Using a CT scan and 3D printer to recreate a fossil

November 21, 2013
3d_print_of_fossil

A 3D printed object (right) next to the original unprepared plaster jacket (credit: Courtesy of Radiology and RSNA)

Data from computed tomography (CT) scans can be used with 3D printers to make accurate copies of fossilized bones, according to new research published online in the journal Radiology.

Fossils are often stored in plaster casts, or jackets, to protect them from damage. Getting information about a fossil typically requires the removal of the plaster and all the sediment surrounding it, which can lead to loss of material or even destruction of the fossil itself.

German researchers used CT and 3-D printers to nondestructively separate fossilized bone from its surrounding sediment matrix and produce a 3D print of the fossilized bone itself.

“The most important benefit of this method is that it is non-destructive, and the risk of harming the fossil is minimal,” said study author Ahi Sema Issever, M.D., from the Department of Radiology at Charité Campus Mitte in Berlin. “Also, it is not as time-consuming as conventional preparation.”

Tracing an unidentified buried fossil

jurassic_park

A future Jurassic Park movie sequel could call on 3D printers for more accurate models (credit: Universal Pictures)

Issever and colleagues applied the method to an unidentified fossil from the Museum für Naturkunde, a major natural history museum in Berlin.

The fossil and others like it were buried under rubble in the basement of the museum after a World War II bombing raid. Since then, museum staff members have had difficulty sorting and identifying some of the plaster jackets.
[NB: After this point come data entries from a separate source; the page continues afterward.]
(** ** pgtype helpers *)
Definition parseUUID (s : string) : res (option uuid) :=
  match UUID_Scan s with Ok u => Ok (Some u) | Err e => Err e end.
Definition timeToTimestamptz (t : Time) : option Time := Some t.
Definition timeToTimestamptzPtr (t : option Time) : option Time := t.
Definition timestamptzToTimePtr (ts : option Time) : option Time := ts.
(** [ts.Time] of an invalid timestamp is the zero time. *)
Definition zero_time : Time := -62135596800 * Second.
Definition ts_Time (ts : option Time) : Time := default zero_time ts.

Definition parseNotificationIDErr {A} (c : M PG A) : M PG A := wrap_err "parse notification id" c.
Definition wrapNotificationErr (s : sentinel) : error := Wrapped "notification" (Sentinel s).

(** ** Rows and entities *)
Definition optional_uuid (label : string) (s : option string) : res (option uuid) :=
  match s with
  | None => Ok None
  | Some s => match parseUUID s with Ok u => Ok u | Err e => Err (Wrapped label e) end
  end.
Definition notificationToCreateParams (n : Notification) : res NotificationRow :=
  match parseUUID (ID n) with
  | Err e => Err (Wrapped "id" e)
  | Ok id =>
  match optional_uuid "batch_id" (NBatchID n) with
  | Err e => Err e
  | Ok batchID =>
  match optional_uuid "template_id" (NTemplateID n) with
  | Err e => Err e
  | Ok templateID =>
  Ok {| row_ID := id; row_BatchID := batchID;
        row_IdempotencyKey := if bool_decide (IdempotencyKey n = "") then None else Some (IdempotencyKey n);
        row_CorrelationID := CorrelationID n; row_Channel := NChannel n; row_Priority := NPriority n;
        row_Recipient := Recipient n; row_Content := Content n; row_Status := NStatus n;
        row_Attempts := int32 (Attempts n); row_LastError := LastError n;
        row_NextRetryAt := timeToTimestamptzPtr (NextRetryAt n);
        row_ScheduledAt := timeToTimestamptzPtr (ScheduledAt n); row_TemplateID := templateID;
        row_CreatedAt := timeToTimestamptz (CreatedAt n);
        row_UpdatedAt := timeToTimestamptz (UpdatedAt n) |}
  end end end.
Researchers performed CT on the unidentified fossil with a 320-slice multi-detector system. The different attenuation, or absorption of radiation, through the bone compared with the surrounding matrix enabled clear depiction of a fossilized vertebral body.

After studying the CT scan and comparing it to old excavation drawings, the researchers were able to trace the fossil’s origin to the Halberstadt excavation, a major dig from 1910 to 1927 in a clay pit south of Halberstadt, Germany. In addition, the CT study provided valuable information about the condition and integrity of the fossil, showing multiple fractures and destruction of the front rim of the vertebral body.

Furthermore, the CT dataset helped the researchers build an accurate reconstruction of the fossil with selective laser sintering, a technology that uses a high-powered laser to fuse together materials to make a 3-D object.

Digital models of the objects can also be transferred rapidly among researchers, and endless numbers of exact copies may be produced and distributed, greatly advancing scientific exchange, Issever said. The technology could enables a global interchange of unique fossils with museums, schools, and other settings.


Abstract of Radiology paper

Purpose — To demonstrate the feasibility of using computed tomography (CT) to confirm the identity of an unprepared fossil and to use the CT dataset to separate the fossilized bone from its surrounding sediment matrix and produce a three-dimensional (3D) print.

Materials and Methods — The examined object was a plaster jacket containing an unprepared fossil. CT was performed with a 320-section multidetector unit. A marching cube-based method was used to transform the voxel CT dataset into triangle-based, editable geometry. Then, a comprehensive postprocessing step was performed to isolate the geometry of the vertebra from its surrounding fossilized matrix. Finally, the resulting polygon mesh describing only the vertebra was used for a physical 3D reconstruction by using a selective laser sintering machine.

Results — The CT examination provided enough data to assign the fossil to the genus Plateosaurus. In addition, much valuable information about the fossil has been gained—in particular the visualization of multiple fractures and the destruction of the anterior rim of the vertebral body. Finally, the results show that the 3D print generated, including the fractures and the anterior destruction, may be considered an accurate copy of the bone with the unprepared fossil.

Conclusion — The authors demonstrated the feasibility and potential utility of combining CT with 3D printing, providing a nondestructive method to future paleontologists.